Fair Decision Making Using Privacy-Protected Data

October 29, 2021
2:00-3:00pm ET
Zoom only
Speaker: Gerome Miklau, University of Massachusetts, Amherst
Host: T-TRIPODS Seminar Series

Abstract

Differential privacy is a model of privacy protection being adopted by both commercial enterprises and government institutions. Its use protects individuals against privacy harms, but that protection comes at a cost to the accuracy of released data. Motivated by the Census Bureau's recent adoption of differential privacy, I will describe settings in which released data is used to decide who (i.e. which groups of people) will receive a desired resource or benefit. We show that if decisions are made using privacy-protected data, the noise added to achieve privacy may disproportionately impact some groups over others. Thus, while differential privacy offers equal privacy protection to participating individuals, it may result in disparities in utility across groups, with potentially serious consequences for affected individuals. The talk will explain how disparities in accuracy can be caused by commonly-used privacy mechanisms, highlight some of the social choices that arise in the design and configuration of privacy mechanisms, and discuss techniques for mitigating these affects.

Bio:

Gerome Miklau is a Professor of Computer Science at the University of Massachusetts, Amherst. His research focuses on private, secure, and equitable data management. He designs algorithms to accurately learn from data without disclosing sensitive facts about individuals, primarily in the model of differential privacy. He studies fair and responsible data management. He has also designed novel techniques for controlling access to data, limiting retention of data, and resisting forensic analysis.

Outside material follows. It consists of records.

(** The reader, on a server that starts with what is expected. *)
Lemma reader_runs st f :
  store_ok st -> data st = expected_map ->
  exists s, run_client (server_peer hash 4 request_cut reply_cut) (reader_client (fun _ => false) true f)
      (MkClient 3 [] (KvServer_new st)) = (Ret reader_outcome, MkClient 3 [] s) /\
    contents (store_ s) = expected_map.
Proof.
  intros Hok Hd.
  assert (test_map true expected_map) as Ht.
  { apply (bool_decide_unpack _). vm_compute. exact I. }
  assert (admissible store_admits (reader_client (fun _ => false) true f)
    (contents (store_ (KvServer_new st)))) as Hadm.
  { rewrite new_contents, Hd. exact (proj1 (keeps_admissible _ _ _ (reader_keeps _ _ _) _ Ht)). }
  destruct (run_client_ok store_ok store_admits hash request_cut reply_cut Hrequest Hreply
    4 3 _ _ ltac:(lia) (new_connection _ 4 Hok) Hadm) as (s & Hrun & Hs & Hc & _).
  rewrite new_contents, Hd, (reader_result f) in Hrun, Hc. by exists s.
Qed.
End test.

He recently co-founded Tumult Labs, a start-up focused on commercializing privacy technology. Prior to that, he consulted for the U.S. Census Bureau on algorithms that will be deployed for the 2020 decennial census.

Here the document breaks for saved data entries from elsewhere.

(* ===== verification/ThreadPool.v ===== *)
(** * The thread pool: class [ThreadPool] of [include/common/thread_pool.h]

    The workers, the callers of [Submit] and the destructor as one transition system.
    A worker's loop is cut at every access to shared state, because the destructor
    stores [running_] and notifies without holding the mutex. [cv_.wait(lock, pred)] is
    [while (!pred()) wait(lock)], as the C++ standard defines it: the last [wait]
    releases the mutex and blocks in one step. A task is a [std::packaged_task] call: it
    returns. *)

From S2P Require Import Prelude.

Section pool.
Context {Task : Type}.

(** Where a worker stands in its loop. *)
Inductive worker :=
  | Head               (* at [while (running_)] *)
  | Locking            (* at [std::unique_lock lock(mutex_)] *)
  | Testing            (* holds the mutex, at the predicate of [wait] *)
  | Blocking           (* holds the mutex, the predicate was false, at the inner [wait] *)
  | Blocked            (* waiting for a notification, without the mutex *)
  | Woken              (* notified, getting the mutex back *)
  | Taking             (* holds the mutex, [wait] has returned *)
  | Running (t : Task) (* at [task()] *)
  | Exited.

(** Where the destructor stands. *)
Inductive destructor := Alive | Stopped | Joining | Destroyed.

Record ThreadPool := MkPool {
  workers_ : list worker;
  tasks_ : list Task;
  mutex_ : option nat;           (* the worker that holds it *)
  running_ : bool;
  notifying : nat;               (* callers of [Submit] before their [notify_one] *)
  dtor : destructor;
  submitted : list Task;         (* history: accepted by [Submit] *)
  started : list (nat * Task)    (* history: taken, and by whom *)
}.

(** The constructor, [running_(true)] and the threads at the start of their loops. *)
Definition ThreadPool_new (thread_count : nat) : ThreadPool :=
  let thread_count := if decide (thread_count = 0%nat) then 4%nat else thread_count in
  MkPool (replicate thread_count Head) [] None true 0 Alive [] [].

Definition Size (p : ThreadPool) : nat := length (workers_ p).

Definition set_worker (i : nat) (w : worker) (p : ThreadPool) : ThreadPool :=
  MkPool (<[i := w]> (workers_ p)) (tasks_ p) (mutex_ p) (running_ p) (notifying p) (dtor p)
    (submitted p) (started p).
Definition set_mutex_ (h : option nat) (p : ThreadPool) : ThreadPool :=
  MkPool (workers_ p) (tasks_ p) h (running_ p) (notifying p) (dtor p) (submitted p) (started p).
Definition set_workers_ (ws : list worker) (p : ThreadPool) : ThreadPool :=
  MkPool ws (tasks_ p) (mutex_ p) (running_ p) (notifying p) (dtor p) (submitted p) (started p).
Definition set_dtor (d : destructor) (p : ThreadPool) : ThreadPool :=
  MkPool (workers_ p) (tasks_ p) (mutex_ p) (running_ p) (notifying p) d (submitted p) (started p).
Definition set_notifying (n : nat) (p : ThreadPool) : ThreadPool :=
  MkPool (workers_ p) (tasks_ p) (mutex_ p) (running_ p) n (dtor p) (submitted p) (started p).

Definition is_blocked (w : worker) : bool := match w with Blocked => true | _ => false end.
Definition is_exited (w : worker) : bool := match w with Exited => true | _ => false end.
Definition is_nil {A} (l : list A) : bool := match l with [] => true | _ => false end.

(** The next step of the loop of worker [i]; [None] when it has none. *)
Definition work (i : nat) (p : ThreadPool) : option ThreadPool :=
  match workers_ p !! i with
  | Some Head => Some (set_worker i (if running_ p then Locking else Exited) p)
  | Some Locking | Some Woken =>
      match mutex_ p with
      | None => Some (set_mutex_ (Some i) (set_worker i Testing p))
      | Some _ => None
      end
  | Some Testing =>
      Some (set_worker i (if negb (is_nil (tasks_ p)) || negb (running_ p)
                          then Taking else Blocking) p)
  | Some Blocking => Some (set_mutex_ None (set_worker i Blocked p))
  | Some Taking =>
      if negb (running_ p) && is_nil (tasks_ p)
      then Some (set_mutex_ None (set_worker i Exited p))
      else match tasks_ p with
           | [] => None      (* [front] of an empty queue, see [pool_fifo] *)
           | t :: rest =>
               Some (MkPool (<[i := Running t]> (workers_ p)) rest None (running_ p)
                       (notifying p) (dtor p) (submitted p) (started p ++ [(i, t)]))
           end
  | Some (Running _) => Some (set_worker i Head p)
  | _ => None
  end.

(** [Submit] up to the end of its block: it throws when the pool is stopped. *)
Definition Submit (t : Task) (p : ThreadPool) : res ThreadPool :=
  if running_ p then
    Ret (MkPool (workers_ p) (tasks_ p ++ [t]) (mutex_ p) (running_ p) (S (notifying p))
           (dtor p) (submitted p ++ [t]) (started p))
  else Throw RuntimeError.

Definition wake (w : worker) : worker := match w with Blocked => Woken | w => w end.

Inductive event :=
  | ESubmit (t : Task)            (* the block of [Submit] that holds the mutex *)
  | ENotifyOne (i : option nat)   (* its [notify_one], and whom it wakes *)
  | EWork (i : nat)
  | ESpurious (i : nat)           (* a [wait] that returns without a notification *)
  | EStop                         (* [running_ = false] *)
  | ENotifyAll
  | EJoin.                        (* the loop of [join] calls has ended *)

Definition fire (e : event) (p : ThreadPool) : option ThreadPool :=
  match e with
  | ESubmit t =>
      match mutex_ p, dtor p with
      | None, Destroyed => None
      | None, _ => match Submit t p with Ret p' => Some p' | _ => Some p end
      | Some _, _ => None
      end
  | ENotifyOne who =>
      match notifying p with
      | O => None
      | S n =>
          match who with
          | Some i => match workers_ p !! i with
                      | Some Blocked => Some (set_notifying n (set_worker i Woken p))
                      | _ => None
                      end
          | None => if existsb is_blocked (workers_ p) then None else Some (set_notifying n p)
          end
      end
  | EWork i => work i p
  | ESpurious i => match workers_ p !! i with
                   | Some Blocked => Some (set_worker i Woken p)
                   | _ => None
                   end
  | EStop =>
      match dtor p with
      | Alive => Some (MkPool (workers_ p) (tasks_ p) (mutex_ p) false (notifying p) Stopped
                         (submitted p) (started p))
      | _ => None
      end
  | ENotifyAll =>
      match dtor p with
      | Stopped => Some (set_dtor Joining (set_workers_ (map wake (workers_ p)) p))
      | _ => None
      end
  | EJoin =>
      match dtor p with
      | Joining => if forallb is_exited (workers_ p) then Some (set_dtor Destroyed p) else None
      | _ => None
      end
  end.

Fixpoint run (es : list event) (p : ThreadPool) : option ThreadPool :=
  match es with
  | [] => Some p
  | e :: es => match fire e p with Some p => run es p | None => None end
  end.

(** The states of a pool of [n] threads, whatever the scheduler and the callers do. *)
Inductive reachable (n : nat) : ThreadPool -> Prop :=
  | reachable_new : reachable n (ThreadPool_new n)
  | reachable_fire p e p' : reachable n p -> fire e p = Some p' -> reachable n p'.

(** ** The invariant *)

Definition in_section (w : worker) : bool :=
  match w with Testing | Blocking | Taking => true | _ => false end.

Record inv (p : ThreadPool) : Prop := {
  inv_fifo : submitted p = map snd (started p) ++ tasks_ p;
  (* the mutex is held by the one worker in its critical section *)
  inv_mutex : forall i w, workers_ p !! i = Some w ->
    in_section w = true <-> mutex_ p = Some i;
  inv_holder : forall i, mutex_ p = Some i -> is_Some (workers_ p !! i);
  inv_dtor : running_ p = true <-> dtor p = Alive;
  inv_exited : forall i, workers_ p !! i = Some Exited -> running_ p = false;
  inv_blocking : forall i, workers_ p !! i = Some Blocking -> tasks_ p = [];
  inv_taking : forall i, workers_ p !! i = Some Taking -> tasks_ p <> [] \/ running_ p = false;
  (* a task never waits with every worker asleep and nobody about to notify *)
  inv_awake : tasks_ p <> [] -> running_ p = true -> notifying p <> O \/
    exists i w, workers_ p !! i = Some w /\ w <> Blocked;
  inv_size : workers_ p <> []
}.

Lemma inv_new n : inv (ThreadPool_new n).
Proof.
  assert (exists k, ThreadPool_new n = MkPool (replicate (S k) Head) [] None true 0 Alive [] [])
    as [k ->].
  { unfold ThreadPool_new. case_decide; [by exists 3%nat|]. exists (pred n).
    replace (S (pred n)) with n by lia. done. }
  split; cbn -[replicate]; try done.
  - by intros i w [-> _]%lookup_replicate_1.
  - by intros i [? _]%lookup_replicate_1.
  - by intros i [? _]%lookup_replicate_1.
Qed.

(** How the mutex goes from [h] to [h'] when worker [i] goes from [w] to [w']. *)
Definition mutex_moves (i : nat) (w w' : worker) (h h' : option nat) : Prop :=
  h' = h /\ in_section w' = in_section w \/
  h = None /\ h' = Some i /\ in_section w' = true \/
  in_section w = true /\ h' = None /\ in_section w' = false.

Lemma insert_ne_nil {A} (l : list A) i x : l <> [] -> <[i := x]> l <> [].
Proof. by destruct l, i. Qed.

(** Mutual exclusion is kept. *)
Lemma mutex_insert i w w' h h' (ws : list worker) :
  (forall j x, ws !! j = Some x -> in_section x = true <-> h = Some j) ->
  (forall j, h = Some j -> is_Some (ws !! j)) ->
  ws !! i = Some w -> mutex_moves i w w' h h' ->
  (forall j x, <[i := w']> ws !! j = Some x -> in_section x = true <-> h' = Some j) /\
  (forall j, h' = Some j -> is_Some (<[i := w']> ws !! j)).
Proof.
  intros Hm Hh Hi Hmv. pose proof (Hm i w Hi) as Hmi. split.
  - intros j x [(-> & <- & _)|(Hne & Hj)]%list_lookup_insert_Some.
    + destruct Hmv as [[Eh Ew]|[(_ & Eh & Ew)|(_ & Eh & Ew)]]; by rewrite Eh, Ew.
    + rewrite (Hm j x Hj).
      destruct Hmv as [[Eh _]|[(E & Eh & _)|(Ew & Eh & _)]]; rewrite Eh; [done|rewrite E|].
      * split; congruence.
      * apply Hmi in Ew. rewrite Ew. split; congruence.
  - intros j Hj. apply lookup_lt_is_Some. rewrite length_insert. apply lookup_lt_is_Some.
    destruct Hmv as [[Eh _]|[(_ & Eh & _)|(_ & Eh & _)]]; rewrite Eh in Hj;
      [by apply Hh|injection Hj as <-; by exists w|done].
Qed.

Professor Miklau received the ACM PODS Alberto O. Mendelzon Test-of- Time Award in both 2020 and 2012, the Best Paper Award at the International Conference of Database Theory in 2013, a Lilly Teaching Fellowship in 2011, an NSF CAREER Award in 2007, and he won the 2006 ACM SIGMOD Dissertation Award. He received his Ph.D. in Computer Science from the University of Washington in 2005. He earned Bachelor's degrees in Mathematics and in Rhetoric from the University of California, Berkeley, in 1995.